In 1999, Legendre polynomial approach has been proposed to solve wave propagation in the multilayered piezoelectric plate. However, it can deal with the multilayered plate only when the material properties of two adjacent layers do not change significantly. In this paper, an improvement of the Legendre polynomial approach is promoted to solve wave propagation in multilayered piezoelectric plates whatever the dissimilarities of the layer material properties. Detailed formulations are given to highlight the differences from the conventional Legendre polynomial approach. The validity of the proposed improved approach is illustrated through a numerical comparison between the improved method’s results and the exact solution obtained from the reverberation-ray matrix method.
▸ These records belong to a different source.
(** A numbering, so that equality is decided without comparing all pairs. *)
Definition error_code (e : RustMqError) : Z * string * string * string * Z * Z :=
  match e with
  | Io => (0, EmptyString, EmptyString, EmptyString, 0, 0)
  | Serialization => (1, EmptyString, EmptyString, EmptyString, 0, 0)
  | Network => (2, EmptyString, EmptyString, EmptyString, 0, 0)
  | Storage => (3, EmptyString, EmptyString, EmptyString, 0, 0)
  | Replication => (4, EmptyString, EmptyString, EmptyString, 0, 0)
  | Config => (5, EmptyString, EmptyString, EmptyString, 0, 0)
  | Wal => (6, EmptyString, EmptyString, EmptyString, 0, 0)
  | Cache => (7, EmptyString, EmptyString, EmptyString, 0, 0)
  | Upload => (8, EmptyString, EmptyString, EmptyString, 0, 0)
  | Etl => (9, EmptyString, EmptyString, EmptyString, 0, 0)
  | Bandwidth => (10, EmptyString, EmptyString, EmptyString, 0, 0)
  | Balance => (11, EmptyString, EmptyString, EmptyString, 0, 0)
  | Sandbox => (12, EmptyString, EmptyString, EmptyString, 0, 0)
  | AdminApi => (13, EmptyString, EmptyString, EmptyString, 0, 0)
  | BufferTooSmall => (14, EmptyString, EmptyString, EmptyString, 0, 0)
  | InvalidOffset x => (15, EmptyString, EmptyString, EmptyString, x, 0)
  | TopicNotFound x => (16, x, EmptyString, EmptyString, 0, 0)
  | PartitionNotFound => (17, EmptyString, EmptyString, EmptyString, 0, 0)
  | BrokerNotFound x => (18, x, EmptyString, EmptyString, 0, 0)
  | InvalidConfig => (19, EmptyString, EmptyString, EmptyString, 0, 0)
  | PermissionDenied => (20, EmptyString, EmptyString, EmptyString, 0, 0)
  | Tls => (21, EmptyString, EmptyString, EmptyString, 0, 0)
  | Certificate => (22, EmptyString, EmptyString, EmptyString, 0, 0)
  | Quic => (23, EmptyString, EmptyString, EmptyString, 0, 0)
  | QuicConnection => (24, EmptyString, EmptyString, EmptyString, 0, 0)
  | InvalidOperation => (25, EmptyString, EmptyString, EmptyString, 0, 0)
  | ResourceExhausted => (26, EmptyString, EmptyString, EmptyString, 0, 0)
  | NotFound => (27, EmptyString, EmptyString, EmptyString, 0, 0)
  | NoLeader => (28, EmptyString, EmptyString, EmptyString, 0, 0)
  | ReplicationFailed x => (29, x, EmptyString, EmptyString, 0, 0)
  | StaleLeaderEpoch x y => (30, EmptyString, EmptyString, EmptyString, x, y)
  | EtlProcessingFailed => (31, EmptyString, EmptyString, EmptyString, 0, 0)
  | EtlModuleNotFound => (32, EmptyString, EmptyString, EmptyString, 0, 0)
  | TopicAlreadyExists x => (33, x, EmptyString, EmptyString, 0, 0)
  | NotLeader => (34, EmptyString, EmptyString, EmptyString, 0, 0)
  | OffsetOutOfRange => (35, EmptyString, EmptyString, EmptyString, 0, 0)
  | ObjectNotFound => (36, EmptyString, EmptyString, EmptyString, 0, 0)
  | Transport => (37, EmptyString, EmptyString, EmptyString, 0, 0)
  | InvalidUri => (38, EmptyString, EmptyString, EmptyString, 0, 0)
  | AuthenticationFailed => (39, EmptyString, EmptyString, EmptyString, 0, 0)
  | AuthorizationDenied x y z => (40, x, y, z, 0, 0)
  | AuthorizationFailed => (41, EmptyString, EmptyString, EmptyString, 0, 0)
  | CertificateRevoked => (42, EmptyString, EmptyString, EmptyString, 0, 0)
  | CertificateExpired => (43, EmptyString, EmptyString, EmptyString, 0, 0)
  | InvalidCertificate => (44, EmptyString, EmptyString, EmptyString, 0, 0)
  | CertificateNotFound => (45, EmptyString, EmptyString, EmptyString, 0, 0)
  | CertificateGeneration => (46, EmptyString, EmptyString, EmptyString, 0, 0)
  | CertificateValidation => (47, EmptyString, EmptyString, EmptyString, 0, 0)
  | Encryption => (48, EmptyString, EmptyString, EmptyString, 0, 0)
  | CaNotAvailable => (49, EmptyString, EmptyString, EmptyString, 0, 0)
  | SecurityConfig => (50, EmptyString, EmptyString, EmptyString, 0, 0)
  | CacheOperation => (51, EmptyString, EmptyString, EmptyString, 0, 0)
  | PrincipalExtraction => (52, EmptyString, EmptyString, EmptyString, 0, 0)
  | AclEvaluation => (53, EmptyString, EmptyString, EmptyString, 0, 0)
  | AclRuleNotFound x => (54, x, EmptyString, EmptyString, 0, 0)
  | AclRuleConflict => (55, EmptyString, EmptyString, EmptyString, 0, 0)
  | InvalidAclPattern => (56, EmptyString, EmptyString, EmptyString, 0, 0)
  | SecurityPolicyViolation => (57, EmptyString, EmptyString, EmptyString, 0, 0)
  | RateLimitExceeded x => (58, x, EmptyString, EmptyString, 0, 0)
  | SessionExpired x => (59, x, EmptyString, EmptyString, 0, 0)
  | TlsHandshakeFailed => (60, EmptyString, EmptyString, EmptyString, 0, 0)
  | SignatureVerificationFailed => (61, EmptyString, EmptyString, EmptyString, 0, 0)
  | CryptographicFailure => (62, EmptyString, EmptyString, EmptyString, 0, 0)
  | RevocationCheckFailed => (63, EmptyString, EmptyString, EmptyString, 0, 0)
  | CertificateChainValidation => (64, EmptyString, EmptyString, EmptyString, 0, 0)
  | SecurityAuditLog => (65, EmptyString, EmptyString, EmptyString, 0, 0)
  | InsufficientPrivileges => (66, EmptyString, EmptyString, EmptyString, 0, 0)
  | Timeout => (67, EmptyString, EmptyString, EmptyString, 0, 0)
  | Internal => (68, EmptyString, EmptyString, EmptyString, 0, 0)
  | ValidationError => (69, EmptyString, EmptyString, EmptyString, 0, 0)
  | RaftError => (70, EmptyString, EmptyString, EmptyString, 0, 0)
  | RaftStorage => (71, EmptyString, EmptyString, EmptyString, 0, 0)
  | RaftNetwork => (72, EmptyString, EmptyString, EmptyString, 0, 0)
  | ConsensusTimeout => (73, EmptyString, EmptyString, EmptyString, 0, 0)
  | LogCompaction => (74, EmptyString, EmptyString, EmptyString, 0, 0)
  | SnapshotError => (75, EmptyString, EmptyString, EmptyString, 0, 0)
  | LeaderElection => (76, EmptyString, EmptyString, EmptyString, 0, 0)
  | MembershipChange => (77, EmptyString, EmptyString, EmptyString, 0, 0)
  | Panic => (78, EmptyString, EmptyString, EmptyString, 0, 0)
  | Blocked => (79, EmptyString, EmptyString, EmptyString, 0, 0)
  end.
Definition error_of_code (p : Z * string * string * string * Z * Z) : RustMqError :=
  let '(c, s, t, u, a, b) := p in
  match c with
  | 0 => Io
  | 1 => Serialization
  | 2 => Network
  | 3 => Storage
  | 4 => Replication
  | 5 => Config
  | 6 => Wal
  | 7 => Cache
  | 8 => Upload
  | 9 => Etl
  | 10 => Bandwidth
  | 11 => Balance
  | 12 => Sandbox
  | 13 => AdminApi
  | 14 => BufferTooSmall
  | 15 => InvalidOffset a
  | 16 => TopicNotFound s
  | 17 => PartitionNotFound
  | 18 => BrokerNotFound s
  | 19 => InvalidConfig
  | 20 => PermissionDenied
  | 21 => Tls
  | 22 => Certificate
  | 23 => Quic
  | 24 => QuicConnection
  | 25 => InvalidOperation
  | 26 => ResourceExhausted
  | 27 => NotFound
  | 28 => NoLeader
  | 29 => ReplicationFailed s
  | 30 => StaleLeaderEpoch a b
  | 31 => EtlProcessingFailed
  | 32 => EtlModuleNotFound
  | 33 => TopicAlreadyExists s
  | 34 => NotLeader
  | 35 => OffsetOutOfRange
  | 36 => ObjectNotFound
  | 37 => Transport
  | 38 => InvalidUri
  | 39 => AuthenticationFailed
  | 40 => AuthorizationDenied s t u
  | 41 => AuthorizationFailed
  | 42 => CertificateRevoked
  | 43 => CertificateExpired
  | 44 => InvalidCertificate
  | 45 => CertificateNotFound
  | 46 => CertificateGeneration
  | 47 => CertificateValidation
  | 48 => Encryption
  | 49 => CaNotAvailable
  | 50 => SecurityConfig
  | 51 => CacheOperation
  | 52 => PrincipalExtraction
  | 53 => AclEvaluation
  | 54 => AclRuleNotFound s
  | 55 => AclRuleConflict
  | 56 => InvalidAclPattern
  | 57 => SecurityPolicyViolation
  | 58 => RateLimitExceeded s
  | 59 => SessionExpired s
  | 60 => TlsHandshakeFailed
  | 61 => SignatureVerificationFailed
  | 62 => CryptographicFailure
  | 63 => RevocationCheckFailed
  | 64 => CertificateChainValidation
  | 65 => SecurityAuditLog
  | 66 => InsufficientPrivileges
  | 67 => Timeout
  | 68 => Internal
  | 69 => ValidationError
  | 70 => RaftError
  | 71 => RaftStorage
  | 72 => RaftNetwork
  | 73 => ConsensusTimeout
  | 74 => LogCompaction
  | 75 => SnapshotError
  | 76 => LeaderElection
  | 77 => MembershipChange
  | 78 => Panic
  | 79 => Blocked
  | _ => Panic
  end.
Lemma error_of_code_of e : error_of_code (error_code e) = e.
Proof. by destruct e. Qed.
#[global] Instance RustMqError_eq_dec : EqDecision RustMqError.
Proof.
  refine (λ x y, cast_if (decide (error_code x = error_code y))); [|congruence].
  rewrite <- (error_of_code_of x), <- (error_of_code_of y). by f_equal.
Defined.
It is shown that the conventional orthogonal polynomial approach cannot conceptually calculate accurately, neither the discontinuous distribution of the normal electric field nor the continuous distributions of the normal stress and normal electric displacement, even in multilayered plates with similar layer material properties while the proposed improved polynomial approach overcomes these major drawbacks. Finally, the influences of the stacking sequences and volume fractions on dispersion curves are illustrated. It is also found that the stress and electric displacement of high frequency waves always distribute on the layer with lower wave speed.